TRY IT
Pull each line holding "exists" out of the entries below.

EXTRACTED DATA

....................

(** Frames [D] ms apart, [D] at least the step duration, carry a running
    transition to its end, one step per frame. *)
Lemma chain (r : nat) : forall (t' D : Z) (s : slider),
  slider_inv t' s -> distinct_items (sl s) -> isAnimated s = true ->
  times s = Z.of_nat (S r) -> (progress (mainAnimation s) == 0)%Q ->
  start (mainAnimation s) = t' -> (duration (mainAnimation s) <= inject_Z D)%Q ->
  exists s', frames_at anim_fuel (ticks t' D (S r)) s = Some s' /\
    isAnimated s' = false /\ selectedSlide s' = target s /\
    slider_inv (t' + D * Z.of_nat (S r)) s'.
Proof.
  induction r as [|r IH]; intros t' D s Hinv Hd Han Htm Hp Hst HD;
  pose proof Hinv as (Hwf & Hsel & Hpa & Hca & Hcy & Hrf & Hcls & Hrest);
  rewrite Han in Hrest; destruct Hrest as (Hn2 & _ & Hfr & Hdur & _);
  assert (HD0 : 0 < D) by
    (rewrite Zlt_Qlt; change (inject_Z 0) with 0%Q; eapply Qlt_le_trans; eassumption);
  assert (Hq : Qle_bool 1 (progress (tick (t' + D) (mainAnimation s))) = true) by
    (apply Qle_bool_iff; cbn [tick progress]; rewrite Hp, Hst, Qplus_0_l;
     replace (t' + D - t') with D by lia; apply Qdiv_ge_1; assumption);
  change anim_fuel with (S 1);
  destruct (frame_finished_result 1 (t' + D) s Hfr Hpa Hcy Hq)
    as (a0 & Hf0 & Hcl & Hc0 & Hcy0 & Hr0 & Hframe);
  cbn [ticks frames_at]; rewrite Hframe; change (S 1) with anim_fuel.
  - set (s1 := slider_onFinish _ _).
    assert (Hinv1 : slider_inv (t' + D) s1)
      by (eapply inv_onFinish_last; eauto; [lia|repeat split; assumption]).
    assert (Hs1 : isAnimated s1 = false /\ selectedSlide s1 = selectedSlide s)
      by (unfold s1; rewrite onFinish_last_result by (cbn; lia); split; reflexivity).
    exists s1. split_and!; [reflexivity|apply Hs1| |].
    + rewrite (proj2 Hs1). unfold target. rewrite Han, Htm. cbn.
      rewrite Z.mul_0_r, Z.add_0_r, Z.mod_small; lia.
    + replace (t' + D * Z.of_nat 1) with (t' + D) by lia. exact Hinv1.
  - set (s1 := slider_onFinish _ _).
    assert (Hinv1 : slider_inv (t' + D) s1)
      by (eapply inv_onFinish_more; eauto; [lia|lia|repeat split; assumption]).
    assert (Hs1 : sl s1 = sl s /\ isAnimated s1 = true /\ times s1 = Z.of_nat (S r) /\
                  (progress (mainAnimation s1) == 0)%Q /\ start (mainAnimation s1) = t' + D /\
                  duration (mainAnimation s1) = duration (mainAnimation s) /\
                  target s1 = target s).
    { unfold s1. change anim_fuel with (S 1). rewrite onFinish_more_result by (cbn; lia).
      cbv zeta.
      unfold set_carouselLeft, with_dom, target. cbn -[trunc].
      unfold clock in Hcl. injection Hcl as _ Hd0 _ _.
      split_and!; try reflexivity; try assumption; try lia.
      - rewrite Z.sub_diag. apply fresh_progress_zero.
      - rewrite Han. apply target_advance; destruct Hwf as (? & _);
          unfold rightToLeftMultiplier; destruct (rightToLeftFlag s); lia. }
    destruct Hs1 as (Hsl1 & Han1 & Htm1 & Hp1 & Hst1 & Hd1 & Htg1).
    destruct (IH (t' + D) D s1) as (s' & Hfa & Han' & Hsel' & Hinv');
      try rewrite Hsl1; try rewrite Hd1; try assumption.
    exists s'. split_and!; try assumption.
    + congruence.
    + replace (t' + D * Z.of_nat (S (S r))) with (t' + D + D * Z.of_nat (S r)) by lia.
      exact Hinv'.
Qed.

(** C2: a click on indicator [j] of an idle slider, followed by frames
    [D] ms apart where the [k] steps of the plan fit ([300 <= k * D]),
    ends after exactly [k] frames with the slider idle on [j]: indicator
    [j] selected and item [j] alone on display. *)
Theorem navigation_reaches_target (t now j D : Z) (s : slider) :
  reachable t s -> distinct_items (sl s) -> isAnimated s = false ->
  0 <= j < len (sl s) -> j <> selectedSlide s -> t <= now ->
  let k := Z.min ((j - selectedSlide s) mod len (sl s))
                 ((selectedSlide s - j) mod len (sl s)) in
  (ANIMATION_DURATION <= inject_Z (k * D))%Q ->
  exists s', frames_at anim_fuel (ticks now D (Z.to_nat k))
               (onClickAction (run anim_fuel now) 1 j s) = Some s' /\
    isAnimated s' = false /\ selectedSlide s' = j /\
    selectedClass s' = onehot (Z.to_nat (len (sl s))) j /\
    children (containerCurrent s') = [item_node (sl s) j] /\
    children (containerNext s') = [].
Proof.
  intros Hr Hd Hidle Hj Hne Ht k Hk300.
  pose proof (slider_reachable_inv t s Hr Hd) as Hinv.
  assert (Hg : (negb (1 =? 1) || (selectedSlide s =? j) || isAnimated s) = false)
    by (rewrite Hidle; destruct (Z.eqb_spec (selectedSlide s) j); [lia|reflexivity]).
  unfold onClickAction. rewrite Hg.
  destruct (slideTo_fields t now j s Hinv Hidle Hj Hne) as (Han1 & Htm1 & _ & Hdur1 & Htg1).
  pose proof (inv_slideTo t now j s Hinv Hd Hidle Hj Hne Ht) as Hinv1.
  set (s1 := slideTo (run anim_fuel now) j s) in *.
  assert (Hs1 : sl s1 = sl s /\ (progress (mainAnimation s1) == 0)%Q /\
                start (mainAnimation s1) = now).
  { unfold s1. change anim_fuel with (S 1). rewrite slideTo_result. cbv zeta. cbn.
    rewrite Z.sub_diag. split_and!; [reflexivity|apply fresh_progress_zero|reflexivity]. }
  destruct Hs1 as (Hsl1 & Hp1 & Hst1).
  assert (Hk1 : 1 <= k).
  { destruct Hinv as ((Hn & _) & Hsel & _).
    destruct (slide_plan (len (sl s)) (selectedSlide s) j) as (Hk1 & _); unfold k; lia. }
  assert (HD : (duration (mainAnimation s1) <= inject_Z D)%Q).
  { rewrite Hdur1. fold k. apply Qle_shift_div_r.
    - change 0%Q with (inject_Z 0). rewrite <- Zlt_Qlt. lia.
    - rewrite <- inject_Z_mult, Z.mul_comm. exact Hk300. }
  destruct (Z.to_nat k) as [|r] eqn:Ek; [lia|].
  destruct (chain r now D s1) as (s' & Hfa & Han' & Hsel' & Hinv');
    try rewrite Hsl1; try assumption; [rewrite Htm1; fold k; lia|].
  pose proof (frames_at_sl _ _ _ Hfa) as Hsl'. rewrite Hsl1 in Hsl'.
  destruct Hinv' as (_ & _ & _ & _ & _ & _ & Hcls' & Hrest). rewrite Han' in Hrest.
  destruct Hrest as (_ & _ & _ & Hcur' & Hnext').
  rewrite Htg1 in Hsel'. unfold target in Hcls'. rewrite Han', Hsel', Hsl' in Hcls'.
  rewrite Hsel', Hsl' in Hcur'.
  exists s'. split_and!; assumption.
Qed.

....................

RESULT OF THIS EXERCISE
  exists s', frames_at anim_fuel (ticks t' D (S r)) s = Some s' /\
    exists s1. split_and!; [reflexivity|apply Hs1| |].
    exists s'. split_and!; try assumption.
  exists s', frames_at anim_fuel (ticks now D (Z.to_nat k))
  exists s'. split_and!; assumption.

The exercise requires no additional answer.